Il personale sanitario che ha somministrato il vaccino e l’ASL di appartenenza, rispondono, invece, per non aver valutato correttamente lo stato di salute del soggetto da vaccinare, se l’effetto indesiderato si è verificato per un’interazione dannosa tra farmaco ed organismo dovuta ad una inidoneità fisica del paziente. In tal caso, configurandosi una responsabilità contrattuale, o da contatto sociale,  ex art.1218 e s.s. c.c., il danneggiato può limitarsi a provare il contratto (o il contatto sociale) e l'aggravamento della patologia o l'insorgenza di un'affezione, indicando l'inadempimento del debitore, astrattamente idoneo a provocare il danno lamentato; il  debitore (il personale sanitario e l’ASL), per scagionarsi, dovrà, al contrario, dimostrare che l’inadempimento non c’è stato o che è del tutto irrilevante.
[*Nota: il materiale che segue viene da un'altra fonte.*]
(** C5 (output guarantee), evaluated on the code.  The postpartum date is
    merged into [nextInseminationEarliest] whenever the cow has a
    [lastCalving], without the test of the state that the comment above the
    merge announces.  Bella calved on 2023-01-01 and has been confirmed
    pregnant since 2024-01-01: her state is [Pregnant], the branch of the
    pregnancy sets no [nextInseminationEarliest], and yet the field holds
    2023-03-02; the dashboard then lists an "insemination" milestone for
    her.  The same with an attempt that is still pending. *)
Theorem postpartum_date_outside_open :
  let cow := bella (Some (DateUTC 2023 0 1)) in
  let pregnant := buildPregnancyInfo utcHost clock cow None [confirmedAttempt] in
  let pending := buildPregnancyInfo utcHost clock cow None [pendingAttempt] in
  (forall tz now cow settings insems lc,
     Cow.lastCalving cow = Some lc ->
     is_Some (Repro.nextInseminationEarliest
                (buildPregnancyInfo tz now cow settings insems))) /\
  Repro.status pregnant = Repro.Pregnant /\
  Repro.nextInseminationEarliest pregnant = Some (DateUTC 2023 2 2) /\
  Repro.canAddInseminationNow pregnant = false /\
  Ev.type <$> buildEvents utcHost clock
                (mkInput [cow] [] None [confirmedAttempt] [])
  = ["insemination"; "dryOff"; "changeFeed"; "calving"] /\
  Repro.status pending = Repro.Pending /\
  Repro.nextInseminationEarliest pending = Some (DateUTC 2023 2 2) /\
  Ev.type <$> buildEvents utcHost clock
                (mkInput [cow] [] None [pendingAttempt] [])
  = ["pregnancyCheck"; "insemination"].
Proof.
  cbv zeta. split; [|repeat split; vm_compute; reflexivity].
  intros tz now cow settings insems lc Hlc. unfold buildPregnancyInfo.
  cbn [Repro.nextInseminationEarliest]. unfold mergePostpartum. rewrite Hlc.
  match goal with
  | |- context [nextInseminationEarliest ?v] =>
      destruct (nextInseminationEarliest v) as [n|]
  end; [destruct (_ <? _)|]; by eexists.
Qed.




End ReproClaims.

(** ** The alert aggregator and the confirmation overlay *)

Module AlertFacts.
Import ESDate JS Engine Alerts Overlay Vocabulary Scenario.
Import ESDateFacts SortFacts KeyFacts EngineFacts.

(** [x.setDate(x.getDate() - n)] moves [x] back by [n] whole days. *)
Lemma subDays_local tz d n :
  subDays tz d n = UTC tz (LocalTime tz d - n * msPerDay).
Proof. unfold subDays. rewrite setDate_local. repeat f_equal. lia. Qed.
(** A guess that [get_guess] returns was typed: fewer lines are left. *)
Lemma get_guess_unread state inputs out g rest :
  UI.get_guess state inputs = (out, Some (g, rest)) →
  (length rest < length inputs)%nat.
Proof.
  revert out. induction inputs as [|line inputs IH]; intros out; simpl.
  { intros [=]. }
  destruct (negb _); [|destruct (bool_decide _)].
  - destruct (UI.get_guess state inputs) as [o r] eqn:E.
    unfold UI.say; simpl. intros [= _ ->]. specialize (IH _ eq_refl). lia.
  - destruct (UI.get_guess state inputs) as [o r] eqn:E.
    unfold UI.say; simpl. intros [= _ ->]. specialize (IH _ eq_refl). lia.
  - intros [= _ _ ->]. lia.
Qed.

(** The drawing stage stays an index of [images()] throughout the loop:
    the loop returns as soon as the stage is [maxStages], so no guess is
    taken at that stage. *)
Lemma play_loop_stage_bound n :
  ∀ inputs state,
    (length inputs < n)%nat →
    0 ≤ image_idx state < maxStages →
    0 ≤ image_idx (final_state (play_loop state inputs)) ≤ maxStages.
Proof.
  induction n as [|n IH]; intros inputs state Hn Hstage; [lia|].
  rewrite play_loop_eq. destruct (bool_decide _); [|simpl; lia].
  destruct (UI.get_guess state inputs) as [out [[g rest]|]] eqn:Hget;
    simpl; [|lia].
  apply get_guess_unread in Hget.
  assert (0 ≤ image_idx (Hangman.update_game_state state g) ≤ maxStages)
    as Hstage'.
  { destruct (decide (g ∈ remaining_letters state)) as [Hin|Hout].
    - destruct (update_good state g Hin) as (_ & -> & _). lia.
    - destruct (update_bad state g Hout) as (_ & -> & _). lia. }
  destruct (UI.update_screen _); [|done].
  unfold Hangman.player_loses.
  destruct (Z.eqb_spec (image_idx (Hangman.update_game_state state g)) maxStages);
    [done|].
  apply IH; lia.
Qed.

Lemma normalise_capitals (gs : list string) :
  (∀ g, g ∈ gs → capital_letter g) → UI.normalise <$> gs = gs.
Proof.
  induction gs as [|g gs IH]; intros H; [done|].
  rewrite fmap_cons, normalise_capital, IH; [done| |].
  - intros g' Hg'. apply H. by right.
  - apply H. by left.
Qed.

(** ** Two rounds, step by step *)

(** The word "CAT" and the guesses A, T, C. *)
Example round_CAT :
  let s0 := fresh_round new_GameState "CAT" in
  let s1 := Hangman.update_game_state s0 "A" in
  let s2 := Hangman.update_game_state s1 "T" in
  let s3 := Hangman.update_game_state s2 "C" in
  guessed <$> puzzle s1 = [false; true; false]
  ∧ remaining_letters s1 = {[ "C"; "T" ]}
  ∧ guessed <$> puzzle s2 = [false; true; true]
  ∧ remaining_letters s2 = {[ "C" ]}
  ∧ guessed <$> puzzle s3 = [true; true; true]
  ∧ remaining_letters s3 = ∅
  ∧ play_game s0 ["A"; "T"; "C"] = Returned true s3 [].
Proof. by vm_compute. Qed.

(** The word "DOG" and nine wrong guesses: the stage after each, and the
    round lost at the ninth. *)
Example round_DOG :
  let s0 := fresh_round new_GameState "DOG" in
  let gs := ["X"; "Y"; "Z"; "Q"; "W"; "E"; "R"; "T"; "U"] in
  (λ k, image_idx (after_guesses s0 (take k gs))) <$> seq 0 10
  = [0; 1; 2; 3; 4; 5; 6; 7; 8; 9]
  ∧ play_game s0 (take 8 gs) = AwaitingInput (after_guesses s0 (take 8 gs))
  ∧ play_game s0 gs = Returned false (after_guesses s0 gs) [].
Proof. by vm_compute. Qed.

(** ** The properties of the round *)

(** C1.  The round won.  For a word [w] of capital letters and guesses
    [gs] that are exactly the distinct letters of [w], each once, typed in
    any order (whatever is typed after them), [play_game] on a freshly
    initialised state returns [True]; in the state it leaves, no letter
    is required, the drawing is at stage 0 and every position of the
    puzzle, one per character of [w], is shown.  The word need not be
    non-empty for this. *)
Theorem play_game_all_letters_wins session w (gs rest : list string) :
  Str.all_upper w = true →
  NoDup gs →
  list_to_set gs = py_set w →
  let final := after_guesses (fresh_round session w) gs in
  play_game (fresh_round session w) (gs ++ rest) = Returned true final rest
  ∧ remaining_letters final = ∅
  ∧ image_idx final = 0
  ∧ character <$> puzzle final = Str.chars w
  ∧ Forall (λ pl, guessed pl = true) (puzzle final).
Proof.
  intros Hup Hnd Hset final.
  assert (∀ g, g ∈ gs → capital_letter g) as Hcap.
  { intros g Hg. apply (chars_capital w); [done|].
    apply elem_of_py_set. rewrite <- Hset. by apply elem_of_list_to_set. }
  pose proof (normalise_capitals gs Hcap) as Hnorm.
  destruct (play_loop_all_good gs rest (fresh_round session w))
    as (Hplay & Hrem & Himg); rewrite ?Hnorm; try done.
  { intros g Hg. split; [apply Hcap, Hg|]. apply not_elem_of_empty. }
  rewrite Hnorm in Hplay, Hrem, Himg. fold final in Hplay, Hrem, Himg.
  split; [|split; [done|split; [done|]]].
  - unfold play_game.
    by destruct (update_screen_ok (fresh_round session w)) as [out ->].
  - destruct (after_guesses_round_inv w gs _ (fresh_round_inv session w))
      as (_ & _ & Hpuz).
    fold final in Hpuz. rewrite Hpuz, <- list_fmap_compose. split.
    + rewrite <- (list_fmap_id (Str.chars w)) at 2. by apply list_fmap_ext.
    + apply Forall_fmap, Forall_forall. intros c Hc. simpl.
      apply bool_decide_eq_true_2. unfold final.
      rewrite after_guesses_guesses, Hset. apply elem_of_union_r.
      by apply elem_of_py_set.
Qed.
Riguardo le case farmaceutiche, la Corte di Cassazione, con sentenza n. 6587/2019, ha stabilito che "In caso di effetti collaterali dei farmaci, la casa farmaceutica non risponde delle conseguenze qualora abbia posto in essere una costante opera di monitoraggio e di adeguamento delle informazioni commerciali e terapeutiche per eliminare o ridurre il rischio di effetti collaterali dannosi e di rendere edotti i potenziali consumatori”.

Per la Cassazione, quindi, le case farmaceutiche non sono tenuti a risarcire il paziente per gli effetti collaterali prodotti dal farmaco/vaccino se hanno adeguatamente e con informazioni aggiornate segnalato la possibilità dell’effetto indesiderato nel bugiardino. Devono, comunque, osservare, in primis, tutte le sperimentazioni e protocolli previsti dalla legge per la produzione e commercializzazione del farmaco.

Tale responsabilità si configura ai sensi dell’art. 2050 del Codice Civile, il quale afferma “chiunque cagiona danno ad altri nello svolgimento di un’attività pericolosa, per sua natura o per la natura dei mezzi adoperati, è tenuto al risarcimento, se non prova di avere adottato tutte le misure idonee ad evitare il danno”.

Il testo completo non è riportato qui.